MULTAQ is a medicine that consists of tablets containing 400 mg of dronedarone.

MULTAQ was to be used to treat patients with atrial fibrillation or atrial flutter. Atrial fibrillation and atrial flutter are caused by problems in the conduction of electrical impulses in the upper chambers of the heart (atria). Both illnesses cause a rapid heart rate, but atrial fibrillation also makes the heart rhythm irregular.

Atrial fibrillation and flutter are very common conditions, particularly in people over 65 years of age. MULTAQ was expected to help patients maintain normal heart rhythm and to reduce the heart rate.

The active substance in MULTAQ, dronedarone, is an anti-arrhythmic agent. It is expected to correct altered heartbeat by affecting the electrical activity of the heart muscle. The medicine has a number of effects on the heart muscle, including reducing the flow of potassium ions (charged particles) out of the heart cells.

The effects of MULTAQ were first tested in experimental models before being studied in humans. The company presented the results of two clinical trials comparing the effects of MULTAQ and placebo (a dummy treatment) on the maintenance of normal heart rhythm. The studies involved a total of 1,237 patients with an average age above 60 years. All of the patients had had atrial fibrillation or flutter at least once in the past three months but had a normal heart rhythm at the start of the study. The studies examined how long it took for atrial fibrillation or flutter to return.

The company also presented the results of a third study that compared the effects of MULTAQ and placebo on the heart rate in 174 patients who had had atrial fibrillation continuously for over six months. The study measured the change in heart rate between the start of the study and day 14 of treatment. The patients' heart rates were measured when they were resting.

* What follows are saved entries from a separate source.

Definition admitted_principal (principal_id : string) (token : calling_agent) : outcome unit :=
  let! _ := _require_webauthn_available in _enforce_same_org principal_id token.

(** [principal_id.split("/")[-1] or principal_id] *)
Definition last_part (principal_id : string) : string :=
  match default "" (last (split_on "/" principal_id)) with EmptyString => principal_id | name => name end.

(** The options, and the challenge in the store. *)
Definition register_start (principal_id : string) (token : calling_agent) (now : Z) : M (json * string) :=
  do _ <- lift (admitted_principal principal_id token);
  do existing <- transaction (select (λ t,
    (λ r, credential_id (w_record r)) <$> List.filter (of_principal principal_id) (user_webauthn_credentials t)));
  do challenge <- token_bytes;
  do options <- lift (registration_options (webauthn_installed E) (webauthn_rp_id E) (webauthn_rp_name E) principal_id
                        (last_part principal_id) challenge existing);
  do _ <- put_challenge principal_id "register" (_b64url challenge) now;
  ret (options, _b64url challenge).

Definition _audit_rejected (agent principal_id ceremony reason : string) : M unit :=
  audit_quietly (event_call agent ACTION_REJECTED "warning"
    (JObj [("principal_id", JStr principal_id); ("ceremony", JStr ceremony); ("reason", JStr (take_chars 512 reason))])).

Record RegisterFinishRequest := {
  f_challenge_b64url : string;
  f_credential : list (string * json);
  f_name : option string;
}.

Definition challenge_gone : exn := HTTPException 400 "registration challenge expired or already consumed".

Definition registered_details (principal_id : string) (v : VerifiedRegistration) (name : option string) : json :=
  JObj [("principal_id", JStr principal_id); ("credential_id_b64url", JStr (_b64url (r_credential_id v)));
        ("aaguid_hex", match r_aaguid v with Some a => JStr (to_hex a) | None => JNull end);
        ("transports", match r_transports v with Some l => JList l | None => JNull end); ("name", opt_json name)].

Definition register_finish (principal_id : string) (b : RegisterFinishRequest) (token : calling_agent) (mono now : Z)
    : M string :=
  do _ <- lift (admitted_principal principal_id token);
  do issued_challenge <- take principal_id "register" mono;
  if negb (bool_decide (issued_challenge = Some (f_challenge_b64url b))) then
    do _ <- _audit_rejected (p_agent_id token) principal_id "register" "challenge_mismatch_or_expired";
    raise challenge_gone
  else
    match verify_registration (webauthn_installed E) (webauthn_rp_id E) _expected_origins (f_challenge_b64url b)
            (f_credential b) with
    | Raise e =>
        match verification_failure e with
        | None => raise e
        | Some text =>
            do _ <- _audit_rejected (p_agent_id token) principal_id "register" text;
            raise (HTTPException 400 text)
        end
    | Ret verified =>
        do _ <- save_credential principal_id verified (f_name b) now;
        do _ <- audit (event_call (p_agent_id token) "frontdesk_shared_webauthn_credential_registered" "info"
          (registered_details principal_id verified (f_name b)));
        ret (_b64url (r_credential_id verified))
    end.

Definition no_credentials : exn := HTTPException 404 "no WebAuthn credentials registered for this principal".

Definition authenticate_start (principal_id : string) (token : calling_agent) (now : Z) : M (json * string) :=
  do _ <- lift (admitted_principal principal_id token);
  do records <- load_credential_records_for_verification principal_id;
  match records with
  | [] => raise no_credentials
  | _ =>
      do challenge <- token_bytes;
      do options <- lift (match authentication_options (webauthn_installed E) (webauthn_rp_id E) challenge records with
                          | Raise e => Raise (match verification_failure e with
                                              | Some text => HTTPException 400 text
                                              | None => e
                                              end)
                          | Ret options => Ret options
                          end);
      do _ <- put_challenge principal_id "authenticate" (_b64url challenge) now;
      ret (options, _b64url challenge)
  end.

Definition revoke_credential (principal_id credential_id_b64url : string) (token : calling_agent) : M unit :=
  do _ <- lift (_enforce_same_org principal_id token);
  match _b64url_decode credential_id_b64url with
  | Raise _ => raise (HTTPException 400 "credential_id is not a base64url string")
  | Ret id =>
      do deleted <- delete_credential principal_id id;
      if negb deleted then raise (HTTPException 404 "credential not found for this principal")
      else
        audit (event_call (p_agent_id token) "frontdesk_shared_webauthn_credential_revoked" "info"
          (JObj [("principal_id", JStr principal_id); ("credential_id_b64url", JStr credential_id_b64url)]))
  end.

(** ** What the process serves *)

Inductive sign_on :=
| SsoLogin (b : ConnectorLoginRequest) (q : sign_on_request) (token : calling_agent) (t : sign_on_times)
| LocalLogin (b : LocalAttributionRequest) (q : sign_on_request) (token : calling_agent) (trace_id : string)
    (t : sign_on_times)
| Logout (rq : http_request) (token : calling_agent) (now : Z)
| RegisterStart (principal_id : string) (token : calling_agent) (now : Z)
| RegisterFinish (principal_id : string) (b : RegisterFinishRequest) (token : calling_agent) (mono now : Z)
| AuthenticateStart (principal_id : string) (token : calling_agent) (now : Z)
| RevokeCredential (principal_id credential_id_b64url : string) (token : calling_agent)
| Stamp (rq : http_request) (agent : string) (thumb : option string) (now warned_at : Z).

Definition serve (x : sign_on) (s : sign_on_state) : sign_on_state :=
  match x with
  | SsoLogin b q token t => snd (connector_login b q token t s)
  | LocalLogin b q token trace_id t => snd (connector_login_local_attribution b q token trace_id t s)
  | Logout rq token now => snd (connector_logout rq token now s)
  | RegisterStart p token now => snd (register_start p token now s)
  | RegisterFinish p b token mono now => snd (register_finish p b token mono now s)
  | AuthenticateStart p token now => snd (authenticate_start p token now s)
  | RevokeCredential p id token => snd (revoke_credential p id token s)
  | Stamp rq agent thumb now warned_at => snd (maybe_stamp_user_session rq agent thumb now warned_at s)
  end.

Definition serve_all (l : list sign_on) (s : sign_on_state) : sign_on_state := foldl (λ s x, serve x s) s l.

End UserSession.

(** ** What the requests keep *)

Section Kept.
Context `{Hash} `{FromIso} `{Cryptography} `{Webauthn} (E : sign_on_env).

(** The row that a login makes; [serialised] and [credential] are what came of
    the assertion. *)
Definition login_row (x : sign_on) (id thumbprint : string) (expires_at : Z) (serialised credential : option string)
    : option user_session :=
  match x with
  | SsoLogin b q token t =>
      Some {| s_session_id := id;
              s_principal_id := user_principal (p_org token)
                (_slug_from_sso E (user_subject_sso b) (l_display_name b) (l_idp_issuer b));
              s_agent_cert_thumbprint := thumbprint; s_sso_subject := user_subject_sso b;
              s_idp_issuer := l_idp_issuer b; s_display_name := l_display_name b;
              s_created_at := utc_text (t_created t); s_expires_at := utc_text expires_at; s_revoked_at := None;
              s_user_signed_assertion := None; s_user_credential_id := None |}
  | LocalLogin b q token trace_id t =>
      Some {| s_session_id := id; s_principal_id := user_principal (p_org token) (lower (local_subject b));
              s_agent_cert_thumbprint := thumbprint; s_sso_subject := "local:" +:+ lower (local_subject b);
              s_idp_issuer := "local"; s_display_name := b_display_name b;
              s_created_at := utc_text (t_created t); s_expires_at := utc_text expires_at; s_revoked_at := None;
              s_user_signed_assertion := serialised; s_user_credential_id := credential |}
  | _ => None
  end.

(** The device and the expiry that a login settles. *)
Definition login_binds (x : sign_on) (thumbprint : string) (expires_at : Z) : Prop :=
  match x with
  | SsoLogin b q token t =>
      bound_thumbprint E (q_http q) (l_device_cert_thumbprint b) = Ret thumbprint ∧ expiry E (t_now t) = Ret expires_at
  | LocalLogin b q token trace_id t =>
      _LOCAL_SUBJECT_RE (local_subject b) = true ∧
      bound_thumbprint E (q_http q) (b_device_cert_thumbprint b) = Ret thumbprint ∧ expiry E (t_now t) = Ret expires_at
  | _ => False
  end.

Definition login_made (proofs : option string → Prop) (x : sign_on) (r : user_session) : Prop :=
  ∃ id thumbprint expires_at serialised credential,
    proofs serialised ∧ login_binds x thumbprint expires_at ∧ login_row x id thumbprint expires_at serialised credential = Some r.

(** A property of the tables that the writes of [x] keep. *)
Record kept (proofs : option string → Prop) (x : sign_on) (Inv : sign_on_tables → Prop) : Prop := {
  kept_users t l : Inv t → Inv (set_users l t);
  kept_login t r : Inv t → login_made proofs x r → existsb (session_named (s_session_id r)) (user_sessions t) = false →
    Inv (set_sessions (user_sessions t ++ [r]) t);
  kept_revoked t id ts : (∃ rq token now, x = Logout rq token now ∧ header rq SESSION_HEADER = Some id) → Inv t →
    Inv (set_sessions (update_rows (live_session id) (session_revoked ts) (user_sessions t)) t);
  kept_registered t c : Inv t → (∃ r, parse_principal_id_to_spiffe (w_principal_id c) = Ret r) →
    Inv (set_credentials (user_webauthn_credentials t ++ [c]) t);
  kept_used t id n ts : Inv t →
    Inv (set_credentials (update_rows (credential_named id) (used n ts) (user_webauthn_credentials t)) t);
  kept_deleted t p : Inv t → Inv (set_credentials (List.filter p (user_webauthn_credentials t)) t);
}.

Section Inv.
Context (proofs : option string → Prop) (x : sign_on) (Inv : sign_on_tables → Prop) (Hkept : kept proofs x Inv).

Definition holds (s : sign_on_state) : Prop := Inv (so_tables s).

#[local] Instance holds_stable : Stable holds.
Proof. by split. Qed.

Lemma preserves_audit_quietly c : preserves holds (audit_quietly E c).
Proof.
  apply preserves_catch; [|intros; apply preserves_ret]. intros s Hs. unfold Effects.audit.
  destruct (log_audit _ _ _ _) as [[]w]; exact Hs.
Qed.

Lemma keeps_audit c : preserves holds (Effects.audit (o_auditing E) c).
Proof. intros s Hs. unfold Effects.audit. destruct (log_audit _ _ _ _) as [[]w]; exact Hs. Qed.

Lemma keeps_select {A} (f : sign_on_tables → A) : preserves holds (select E f).
Proof. apply preserves_statement; [apply _|]. apply preserves_gets. Qed.

Lemma preserves_change f : (∀ t, Inv t → Inv (f t)) → preserves holds (change E f).
Proof. intros Hf. apply preserves_statement; [apply _|]. apply preserves_modify. intros s. apply Hf. Qed.

Lemma preserves_upsert row refresh : preserves holds (upsert_principal E row refresh).
Proof.
  apply preserves_transaction; [apply _|]. apply preserves_bind; [apply keeps_select|]. intros existing.
  apply preserves_if; apply preserves_change; intros t; apply (kept_users proofs x Inv Hkept).
Qed.

Lemma keeps_create r : login_made proofs x r → preserves holds (create_user_session E r).
Proof.
  intros Hr. apply preserves_transaction; [apply _|]. apply preserves_statement; [apply _|]. intros s Hs. cbv zeta.
  destruct (existsb _ _) eqn:Hex; [done|]. by apply (kept_login proofs x Inv Hkept).
Qed.

Lemma keeps_get id : preserves holds (get_user_session E id).
Proof. apply preserves_transaction; [apply _|]. apply keeps_select. Qed.

Lemma preserves_rate now key ceiling : preserves holds (rate_gate now key ceiling).
Proof. intros s Hs. unfold rate_gate. by destruct (check _ _ _ _) as [[] w]. Qed.

Lemma preserves_limits agent ip subject now :
  preserves holds (_enforce_connector_login_rate_limit agent ip subject now).
Proof. do 2 (apply preserves_bind; [apply preserves_rate|intros _]). apply preserves_rate. Qed.

Lemma preserves_bytes : preserves holds (token_bytes E).
Proof. by intros s. Qed.

Lemma preserves_token : preserves holds (token_urlsafe E).
Proof. apply preserves_bind; [apply preserves_bytes|]. intros; apply preserves_ret. Qed.

Lemma preserves_or_unavailable {A} e (m : M sign_on_state A) : preserves holds m → preserves holds (or_unavailable e m).
Proof. intros Hm. apply preserves_catch; [done|]. intros; apply preserves_raise. Qed.

Lemma preserves_records p : preserves holds (load_credential_records_for_verification E p).
Proof. apply preserves_transaction; [apply _|]. apply keeps_select. Qed.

The application was at day 174 when the company withdrew. After the CHMP had assessed the responses from the company to a list of questions, there were still some unresolved issues outstanding. The CHMP normally takes up to 210 days to evaluate a new application. Based on the review of the initial documentation, the CHMP prepares a list of questions at day 120, which is sent to the company. Once the company has supplied responses to the questions, the CHMP reviews them and may, before giving an opinion, ask any remaining questions at day 180. Following a CHMP opinion, it usually takes around 2 months for the European Commission to grant a licence.

Based on the review of the data and the company's response to the CHMP's list of questions at the time of the withdrawal, the CHMP had concerns and was of the provisional opinion that MULTAQ could not be approved for the treatment of atrial fibrillation or atrial flutter.

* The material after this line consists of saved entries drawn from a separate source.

(** ** Rows of the sheet *)

Lemma firstParse_None Parse formats value :
  reader.firstParse Parse formats value = None
  ↔ ∀ format, format ∈ formats → Parse format value = None.
Proof.
  induction formats as [|format rest IH]; cbn [reader.firstParse].
  - split; [intros _ f Hf; by apply elem_of_nil in Hf|done].
  - destruct (Parse format value) as [parsed|] eqn:Hp.
    + split; [done|]. intros Hall. rewrite Hall in Hp by apply list_elem_of_here. done.
    + rewrite IH. split.
      * intros Hall f [->|Hf]%elem_of_cons; [done|by apply Hall].
      * intros Hall f Hf. apply Hall. apply elem_of_cons. by right.
Qed.

Lemma firstParse_Some Parse formats value parsed :
  reader.firstParse Parse formats value = Some parsed →
  ∃ format, format ∈ formats ∧ Parse format value = Some parsed.
Proof.
  induction formats as [|format rest IH]; cbn [reader.firstParse]; [done|].
  destruct (Parse format value) as [p|] eqn:Hp.
  - intros [= <-]. exists format. split; [apply list_elem_of_here|done].
  - intros (f & Hf & Hparsed)%IH. exists f. split; [by apply elem_of_cons; right|done].
Qed.

Lemma short_row {Cell} (row : list Cell) :
  (length row < 10)%nat ∨
  ∃ c0 c1 c2 c3 c4 c5 c6 c7 c8 c9 more,
    row = c0 :: c1 :: c2 :: c3 :: c4 :: c5 :: c6 :: c7 :: c8 :: c9 :: more.
Proof.
  do 10 (destruct row as [|? row]; [left; cbn; lia|]).
  right. by eexists _, _, _, _, _, _, _, _, _, _, _.
Qed.

Lemma readRow_None {Cell} Sprintf_v TrimSpace ToLower ParseFloat Atoi Parse
    int_of_float64 tzdata (row : list Cell) :
  let text := cell_text Sprintf_v TrimSpace row in
  reader.readRow Cell Sprintf_v TrimSpace ToLower ParseFloat Atoi Parse int_of_float64
    tzdata row
  = None
  ↔ (length row < 10)%nat
    ∨ text 0%nat = Some ""
    ∨ (∃ priceStr, text 0%nat = Some priceStr
                   ∧ reader.Contains (ToLower priceStr) "price" = true)
    ∨ (∃ priceStr, text 0%nat = Some priceStr ∧ (ParseFloat priceStr).2 ≠ None)
    ∨ text 4%nat = Some ""
    ∨ (∃ dateStr, text 5%nat = Some dateStr
                  ∧ ∀ format, format ∈ reader.dateFormats → Parse format dateStr = None)
    ∨ (∃ timeStr, text 6%nat = Some timeStr
                  ∧ ∀ format, format ∈ reader.timeFormats → Parse format timeStr = None).
Proof.
  intros text. subst text. unfold cell_text.
  destruct (short_row row) as [Hshort|Hlong].
  - split; [by left|intros _].
    do 10 (destruct row as [|? row]; [done|]). cbn in Hshort. lia.
  - destruct Hlong as (c0 & c1 & c2 & c3 & c4 & c5 & c6 & c7 & c8 & c9 & more & ->).
    cbn [reader.readRow lookup list_lookup fmap option_fmap option_map].
    set (T := reader.cellText Cell Sprintf_v TrimSpace).
    destruct (decide (T c0 = "")) as [Hp0|Hp0].
    { split; [intros _; right; left; by rewrite Hp0|done]. }
    destruct (reader.Contains (ToLower (T c0)) "price") eqn:Hheader.
    { split; [intros _; right; right; left; by exists (T c0)|done]. }
    destruct (ParseFloat (T c0)) as [price [perr|]] eqn:Hprice.
    { split; [intros _|done]. right; right; right; left. exists (T c0).
      split; [done|]. by rewrite Hprice. }
    destruct (decide (T c4 = "")) as [Hsym|Hsym].
    { split; [intros _|done]. right; right; right; right; left. by rewrite Hsym. }
    destruct (reader.firstParse Parse reader.dateFormats (T c5)) as [date|] eqn:Hdate.
    2:{ split; [intros _|done]. do 5 right. left. exists (T c5).
        split; [done|]. by apply firstParse_None. }
    destruct (reader.firstParse Parse reader.timeFormats (T c6)) as [t|] eqn:Htime.
    2:{ split; [intros _|done]. do 6 right. exists (T c6).
        split; [done|]. by apply firstParse_None. }
    split; [done|].
    intros [Hlen|[Hempty|[Hhead|[Hperr|[Hsymbol|[Hd|Ht]]]]]].
    + cbn in Hlen. lia.
    + by injection Hempty.
    + destruct Hhead as (p & [= <-] & Hc). congruence.
    + destruct Hperr as (p & [= <-] & Hc). by rewrite Hprice in Hc.
    + by injection Hsymbol.
    + destruct Hd as (d & [= <-] & Hall). apply firstParse_None in Hall. congruence.
    + destruct Ht as (d & [= <-] & Hall). apply firstParse_None in Hall. congruence.
Qed.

The CHMP was concerned that the studies presented by the company had not sufficiently shown that MULTAQ's effects on heart rate and rhythm would be beneficial to patients, since they had not compared MULTAQ to an existing medicine licensed for the same conditions. According to their guidelines for medicines used to correct heart rhythm, the CHMP would need to assess the results of a trial comparing MULTAQ to an existing medicine before it can be granted a licence.

The CHMP was also concerned that the levels of MULTAQ could be altered in patients taking some other medicines, including medicines used to treat the heart. In addition, MULTAQ can alter the levels of some other medicines. The CHMP also had concerns over a higher rate of side effects in patients taking MULTAQ than those taking placebo.

Therefore, at the time of the withdrawal, the CHMP's view was that further studies were needed to adequately assess the medicine's benefits and risks.

The letter from the company notifying the EMEA of the withdrawal of the application is available under the tab 'All documents'.

The Company has informed the CHMP that there are no consequences for patients currently included in clinical trials with MULTAQ. If you are in a clinical trial and need more information about your treatment, contact the doctor who is giving it to you.